Tracking Down A Long-Lost Pumpkin Roll Recipe
As the editor-in-chief of this magazine, I get plenty of weird letters, emails, and phone calls. The other day, I received an unsolicited manuscript by a fella who wanted us to publish an essay about—I swear on my children—his belly button. There’s the PR agent in “Los Angeles–New York” who, in a breathless email, practically demanded that we cover the second coming of clog-inspired footwear from Sweden. My favorite, though, is a recurring call from a scammer with the “Canadian Pharmacy” who has an urgent reminder for “Mr. Gary” that it’s time to refill his Viagra order. I tried to tell the man I wasn’t Mr. Gary, but now when he calls, I rise to the challenge and pretend to load up on all kinds of medicine-cabinet goodies before losing interest in the ruse.
Then there’s the tale of a woman I’ll call Jan, a subscriber who reached me on the phone in search of a pumpkin roll recipe. At first, I laughed and thought, Well played, Canadian Pharmacy guy. But something in Jan’s voice—exasperation with a pinch of hope—told me she was the real deal. Jan wanted the recipe for her 90-something-year-old mother, who had misplaced part of an ingredients list that ran in the mid-1980s in either Bon Appétit or Indianapolis Monthly. Jan had been searching for more than a decade for the lost half of the recipe—what I assumed to be the Holy Grail of pumpkin rolls.
I went to work with just one other clue: Adjacent to the recipe was an ad for an Alaskan cruise featuring Indianapolis humorist Dick Wolfsie, which pretty much ruled out Bon Appétit.

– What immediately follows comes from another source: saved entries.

(* ===== verification/QueueWorker.v ===== *)
(** What the outbound queue does with the answers of remote servers
    (src/src/queue/worker/mod.rs, reports.rs, report_failures.rs, evidence.rs,
    and parts of conversation.rs and warmup/mod.rs): retries, slow-downs,
    failure reports, expiry and removal; with the destinations
    (src/src/queue/destination), the holds (src/src/queue/backoff), the retry
    schedule (src/src/queue/schedule), the receiver groups
    (src/src/queue/warmup/group) and the suppression list
    (src/src/queue/suppression).

    The sink of the reports is the class [ReportSink], the evidence log the
    class [EvidenceLog]; the random spread of a wait is an argument. One
    moment stands for the clock reads of a step. The delivery log, webhooks,
    metrics and the log are left out. *)

From stdpp Require Import gmap.
From S2P Require Import Prelude RustStd Utf8 IpNet Address SmtpSession SieveMatch LocalDelivery Bounce QueueReply Dane OutboundClient OutboundSpool.

Local Open Scope Z_scope.

(** ** Destinations *)

Inductive DestinationKind := KindDomain | KindExchanger.

#[global] Instance destination_kind_eq_dec : EqDecision DestinationKind.
Proof. solve_decision. Defined.
#[global] Instance destination_kind_countable : Countable DestinationKind.
Proof.
  apply (inj_countable' (λ k, match k with KindDomain => true | KindExchanger => false end)
    (λ b : bool, if b then KindDomain else KindExchanger)). by intros [].
Defined.

Definition Destination : Type := DestinationKind * list Z.

(** [idna::domain_to_ascii]. *)
Class Idna := { domain_to_ascii : list Z → option (list Z) }.

Definition new_destination `{Idna} (kind : DestinationKind) (name : list Z) : Destination :=
  let trimmed := trim_end_matches (Z.eqb DOT) (trim name) in
  (kind, to_ascii_lowercase (default trimmed (domain_to_ascii trimmed))).

Definition exchanger `{Idna} (host : list Z) : Destination := new_destination KindExchanger host.

Definition of_recipient `{Idna} (address : list Z) : Destination :=
  new_destination KindDomain (match rsplit_once AT address with Some (_, domain) => domain | None => address end).

(** ** Holds *)

Record Hold := mkHold { ho_until : Z; ho_deferrals : Z; ho_reason : list Z }.

Definition Holds : Type := gmap Destination Hold.

Definition note (h : Holds) (d : Destination) (until deferrals : Z) (reason : list Z) : Holds :=
  let old := default (mkHold until deferrals reason) (h !! d) in
  let new := if ho_until old <? until then mkHold until (ho_deferrals old) reason else old in
  <[d := mkHold (ho_until new) (Z.max (ho_deferrals new) deferrals) (ho_reason new)]> h.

I dug through the bound volumes of our magazine, concentrating on the fall months, because only degenerates eat pumpkin rolls before Labor Day. After about 30 minutes of flipping pages, I found Wolfsie in November 1986, beckoning me to join him and his wife aboard the Golden Odyssey—next to, unmistakably, the known half of the recipe.
In my excitement, I called Jan before I skipped backward a page for the missing text. I wanted her to share the thrill of discovery. She answered. “Are you ready to be eternally grateful?” I asked. She gasped. I turned the page and, for dramatic effect, lingered over a Lazarus department store ad of two overly sweatered models before revealing the results she’d been waiting a decade for: 1 cup flour, 6 tablespoons unsalted butter. That was it? “That can’t be right,” I said. I felt cheated, and worried Jan did, too. But she was overjoyed. As a reward, she promised her mother will make me what we now know to be Spice Cake with Pumpkin Mousse. It’s coming in the mail.